Unfortunately, neither do some relationships or friendships. We can’t love someone and think that it would last forever. Everything changes. You do. They do. Feelings do. Losing people or things that are important to us always sucks. But we have to know how to deal with it when the time comes. It’s about having the mental flexibility towards change.
One thing we always do with things that we love; we take them for granted.
We say we know this and we don’t need to be told again, so we don’t think about it much. We just chuck it aside as a phrase we know, but don’t practice it. But the thing is, we don’t fully understand it. We are barely even mindful of what we do every day.
“Oh wow it’s December already? Where did the year go? What did I even do?” There’s a reason we keep asking these questions again and again. We aren’t mindful.
We’re so comfortable and used to just getting by day by day. We are carried by the inertia of our habits, and these habits become cemented into our actions. Habits of not caring about your family and friends enough, especially.

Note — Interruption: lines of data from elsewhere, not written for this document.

(** * A shallow embedding of poketext (src/poketext.py, src/prefs.py)

    Python text is modelled as [String.string]; a character is an 8-bit
    [ascii], read as the Latin-1 code point of the same number, so that
    Python's [str.lower] and [str.strip] are written out on that range.
    Fallible Python code returns [sum exn A] ([inl] = the exception raised). *)

From Stdlib Require Import Bool List ZArith Lia Ascii String.
Import ListNotations.
Open Scope string_scope.
Open Scope nat_scope.
Set Warnings "-register-all".


(** Python exceptions raised by the modelled code. *)
Inductive exn :=
| TypeError
| IndexError
| ValueError
| AttributeError
| ExpatError
| JSONDecodeError
| IsADirectoryError
| OverflowError
| OSError.

Definition Res (A : Type) : Type := sum exn A.

Definition bindR {A B} (r : Res A) (f : A -> Res B) : Res B :=
  match r with inl e => inl e | inr a => f a end.

Notation "x <- r ;; k" := (bindR r (fun x => k))
  (at level 61, r at next level, right associativity).

Fixpoint mapR {A B} (f : A -> Res B) (l : list A) : Res (list B) :=
  match l with
  | [] => inr []
  | x :: l' => y <- f x ;; ys <- mapR f l' ;; inr (y :: ys)
  end.

(** ** Python [str] primitives *)
Module PyStr.

Definition code (c : ascii) : nat := nat_of_ascii c.

(** [str.lower] on Latin-1: A-Z and the accented capitals 192..222
    (except 215, the multiplication sign). *)
Definition lower_char (c : ascii) : ascii :=
  let n := code c in
  if ((65 <=? n) && (n <=? 90)) || ((192 <=? n) && (n <=? 222) && negb (n =? 215))%nat
  then ascii_of_nat (n + 32) else c.

Fixpoint lower (s : string) : string :=
  match s with
  | EmptyString => EmptyString
  | String c s' => String (lower_char c) (lower s')
  end.

(** [str.isspace] on Latin-1: \t \n \v \f \r, 28..31, space, 133, 160. *)
Definition is_space (c : ascii) : bool :=
  let n := code c in
  ((9 <=? n) && (n <=? 13)) || ((28 <=? n) && (n <=? 32)) || (n =? 133) || (n =? 160).

Fixpoint lstrip (s : string) : string :=
  match s with
  | String c s' => if is_space c then lstrip s' else s
  | EmptyString => EmptyString
  end.

Fixpoint rev_str (s : string) : string :=
  match s with
  | EmptyString => EmptyString
  | String c s' => rev_str s' ++ String c EmptyString
  end.

Definition strip (s : string) : string := rev_str (lstrip (rev_str (lstrip s))).

Fixpoint drop (n : nat) (s : string) : string :=
  match n, s with
  | O, _ => s
  | S n', String _ s' => drop n' s'
  | S _, EmptyString => EmptyString
  end.

(** [sub in s] *)
Fixpoint contains (sub s : string) : bool :=
  prefix sub s || match s with String _ s' => contains sub s' | EmptyString => false end.

(** [s.find(sub)] as an option. *)
Fixpoint find (sub s : string) : option nat :=
  if prefix sub s then Some O
  else match s with
       | EmptyString => None
       | String _ s' => option_map S (find sub s')
       end.

(** [s.split(sep, maxsplit)] for a non-empty [sep]; [None] is [maxsplit=-1]. *)
Fixpoint split_fuel (fuel : nat) (sep s : string) (maxsplit : option nat) : list string :=
  match fuel with
  | O => [s]
  | S f =>
    match maxsplit with
    | Some O => [s]
    | _ =>
      match find sep s with
      | None => [s]
      | Some i => substring 0 i s ::
                  split_fuel f sep (drop (i + length sep) s) (option_map pred maxsplit)
      end
    end
  end.

Definition split (sep s : string) : list string := split_fuel (S (length s)) sep s None.
Definition splitn (sep s : string) (n : nat) : list string :=
  split_fuel (S (length s)) sep s (Some n).

(** [s.replace(old, new)] for a non-empty [old]: every occurrence, left to right. *)
Fixpoint replace_fuel (fuel : nat) (old new s : string) : string :=
  match fuel with
  | O => s
  | S f =>
    match s with
    | EmptyString => EmptyString
    | String c s' =>
      if prefix old s then new ++ replace_fuel f old new (drop (length old) s)
      else String c (replace_fuel f old new s')
    end
  end.

Definition replace (old new s : string) : string := replace_fuel (length s) old new s.

Definition is_digit (c : ascii) : bool := ((48 <=? code c) && (code c <=? 57))%nat.
Definition digit_value (c : ascii) : Z := Z.of_nat (code c - 48).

I thought I knew this concept. But it took me this week of meditation to really start putting it into practice. It clarified what i wanted to do so deeply, and I’m so grateful for it.
I developed a couple of other personal insights as well, but I think what’s more important is to discuss the end of the week, when the silence was finally lifted.
I don’t particularly like talking to strangers. But man, it felt good then. For the first time ever I went up to strangers, smiled, said “hello”, and genuinely want to get to know them. It was so enriching to learn about the lives of people all over the world, doing all kinds of things for a living.
I was really humbled to hear about other people’s lives; how they lost someone they loved, how they are suffering, or how they worked through unimaginable difficulty to succeed, only to realize that they weren’t truly happy.
Another one of our retreat mates (for the lack of a better phrase) had psoriasis, an illness that i know cant be cured. How showed us how his skin actually started to clear up within the week. I have friends who have it, I’ve seen it, and I didn’t think it was possible for such a thing to happen.
I wouldn’t usually say that things have the ability to wrap everything nicely with a neat little ribbon. I’m actually cynical and skeptical of most things.
“Matt, eating less sugar and carbs will make you less tired!”
“No stop trying to change my habits, I’m fine! All that is just placebo!” And then I proceed to take a three hour nap after my lunch.
But I can honestly say, that I’m pretty sure everyone who went to the retreat with me came out of there more whole than before. And some of those people have gone through things I can’t even imagine.
I get how a lot of people don’t meditate because they don’t understand it. Or don’t bother learning about it. From what I understand, it allows you to really connect with your inner being, with your chakras and energies inside your bodies, and also help to understand yourself on a much deeper, unconscious level.
There is so much to be gained from meditation. I’m not here to explain it deeply (yet). I’m writing this to implore you to at least consider it. I’m literally doing this because I’ve seen how immensely helpful it can be. Not just helpful, life-changing.
There are tons of guided meditations online that you could try. If you have the discipline to. Or you could go for a retreat and be forced to meditate! Take a week off, go to Bali, change your life, learn to be happy and healthy, and go back home with happiness you never even thought was possible. Then you’ll be telling everyone you know about Bali Usada too.